## Your goal
Beneath this line are the data; copy exactly the part of them that opens with the line containing "if negb ok then" and closes with the line containing "Ok (free_list, w, m).", and only that part.

## Records
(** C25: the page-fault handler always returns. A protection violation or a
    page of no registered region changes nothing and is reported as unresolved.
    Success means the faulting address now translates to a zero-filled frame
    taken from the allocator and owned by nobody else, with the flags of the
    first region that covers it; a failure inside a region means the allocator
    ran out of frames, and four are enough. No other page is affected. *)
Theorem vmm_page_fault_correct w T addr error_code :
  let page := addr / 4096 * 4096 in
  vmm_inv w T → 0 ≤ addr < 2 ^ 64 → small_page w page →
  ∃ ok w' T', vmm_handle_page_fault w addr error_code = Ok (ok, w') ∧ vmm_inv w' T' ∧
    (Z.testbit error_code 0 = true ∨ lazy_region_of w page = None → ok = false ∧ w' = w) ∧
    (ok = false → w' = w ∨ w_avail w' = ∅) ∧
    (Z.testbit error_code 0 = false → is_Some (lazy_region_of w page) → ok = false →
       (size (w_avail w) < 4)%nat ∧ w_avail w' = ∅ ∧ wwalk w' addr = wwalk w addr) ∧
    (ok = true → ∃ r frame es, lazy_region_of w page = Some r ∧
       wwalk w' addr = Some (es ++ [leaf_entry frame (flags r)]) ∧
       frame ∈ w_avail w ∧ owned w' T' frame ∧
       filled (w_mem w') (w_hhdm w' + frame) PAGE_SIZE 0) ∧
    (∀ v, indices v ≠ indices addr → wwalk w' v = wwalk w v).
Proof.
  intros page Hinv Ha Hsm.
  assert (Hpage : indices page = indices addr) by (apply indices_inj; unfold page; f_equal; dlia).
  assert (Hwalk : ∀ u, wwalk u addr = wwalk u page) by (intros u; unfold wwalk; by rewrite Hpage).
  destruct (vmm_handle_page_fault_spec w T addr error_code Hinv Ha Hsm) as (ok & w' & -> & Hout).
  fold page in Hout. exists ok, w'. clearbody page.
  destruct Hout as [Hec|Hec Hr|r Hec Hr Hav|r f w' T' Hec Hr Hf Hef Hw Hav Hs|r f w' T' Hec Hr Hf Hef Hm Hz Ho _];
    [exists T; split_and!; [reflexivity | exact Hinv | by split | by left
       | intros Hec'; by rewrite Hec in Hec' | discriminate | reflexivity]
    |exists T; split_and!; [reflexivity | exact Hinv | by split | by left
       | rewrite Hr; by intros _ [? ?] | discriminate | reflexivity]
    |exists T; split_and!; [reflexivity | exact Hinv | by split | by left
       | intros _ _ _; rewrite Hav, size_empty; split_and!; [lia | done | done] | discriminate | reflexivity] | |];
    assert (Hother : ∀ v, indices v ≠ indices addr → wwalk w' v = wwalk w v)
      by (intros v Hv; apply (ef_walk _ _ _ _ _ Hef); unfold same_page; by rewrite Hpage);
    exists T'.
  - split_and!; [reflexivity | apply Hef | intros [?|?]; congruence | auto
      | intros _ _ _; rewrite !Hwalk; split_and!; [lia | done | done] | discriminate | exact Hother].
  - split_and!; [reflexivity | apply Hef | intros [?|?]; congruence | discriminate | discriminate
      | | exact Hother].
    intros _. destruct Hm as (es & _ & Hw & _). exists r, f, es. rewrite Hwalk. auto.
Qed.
==
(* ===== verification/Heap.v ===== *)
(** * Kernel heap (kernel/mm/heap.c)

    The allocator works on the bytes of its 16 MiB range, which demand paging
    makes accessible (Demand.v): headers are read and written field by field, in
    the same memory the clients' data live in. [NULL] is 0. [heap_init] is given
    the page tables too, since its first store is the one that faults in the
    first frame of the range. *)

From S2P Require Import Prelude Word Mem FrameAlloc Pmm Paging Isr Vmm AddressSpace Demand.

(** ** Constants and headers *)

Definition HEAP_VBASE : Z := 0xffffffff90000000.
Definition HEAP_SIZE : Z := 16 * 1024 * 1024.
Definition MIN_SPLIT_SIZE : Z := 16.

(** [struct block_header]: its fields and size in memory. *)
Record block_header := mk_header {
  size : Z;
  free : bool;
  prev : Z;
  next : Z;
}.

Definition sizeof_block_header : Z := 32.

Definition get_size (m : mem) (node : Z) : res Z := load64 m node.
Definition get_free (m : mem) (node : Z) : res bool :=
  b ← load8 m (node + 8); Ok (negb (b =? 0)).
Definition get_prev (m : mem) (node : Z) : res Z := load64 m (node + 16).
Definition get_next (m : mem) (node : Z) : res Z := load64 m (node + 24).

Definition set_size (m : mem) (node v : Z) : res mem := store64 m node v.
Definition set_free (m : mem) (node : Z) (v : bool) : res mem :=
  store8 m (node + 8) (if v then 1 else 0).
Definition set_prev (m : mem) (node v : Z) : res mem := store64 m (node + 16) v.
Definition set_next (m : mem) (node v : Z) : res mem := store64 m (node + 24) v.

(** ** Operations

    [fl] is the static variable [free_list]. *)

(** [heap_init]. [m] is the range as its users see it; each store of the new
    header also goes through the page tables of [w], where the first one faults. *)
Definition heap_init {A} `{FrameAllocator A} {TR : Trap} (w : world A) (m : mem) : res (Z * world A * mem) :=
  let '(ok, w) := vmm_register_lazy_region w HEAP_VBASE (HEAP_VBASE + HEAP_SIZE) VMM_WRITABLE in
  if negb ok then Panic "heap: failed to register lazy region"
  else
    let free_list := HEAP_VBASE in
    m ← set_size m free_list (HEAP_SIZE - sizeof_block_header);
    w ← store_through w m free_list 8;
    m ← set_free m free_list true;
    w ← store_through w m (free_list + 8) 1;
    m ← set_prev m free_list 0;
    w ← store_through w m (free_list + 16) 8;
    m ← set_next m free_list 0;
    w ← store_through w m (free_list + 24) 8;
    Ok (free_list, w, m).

## Answer to the problem
  if negb ok then Panic "heap: failed to register lazy region"
  else
    let free_list := HEAP_VBASE in
    m ← set_size m free_list (HEAP_SIZE - sizeof_block_header);
    w ← store_through w m free_list 8;
    m ← set_free m free_list true;
    w ← store_through w m (free_list + 8) 1;
    m ← set_prev m free_list 0;
    w ← store_through w m (free_list + 16) 8;
    m ← set_next m free_list 0;
    w ← store_through w m (free_list + 24) 8;
    Ok (free_list, w, m).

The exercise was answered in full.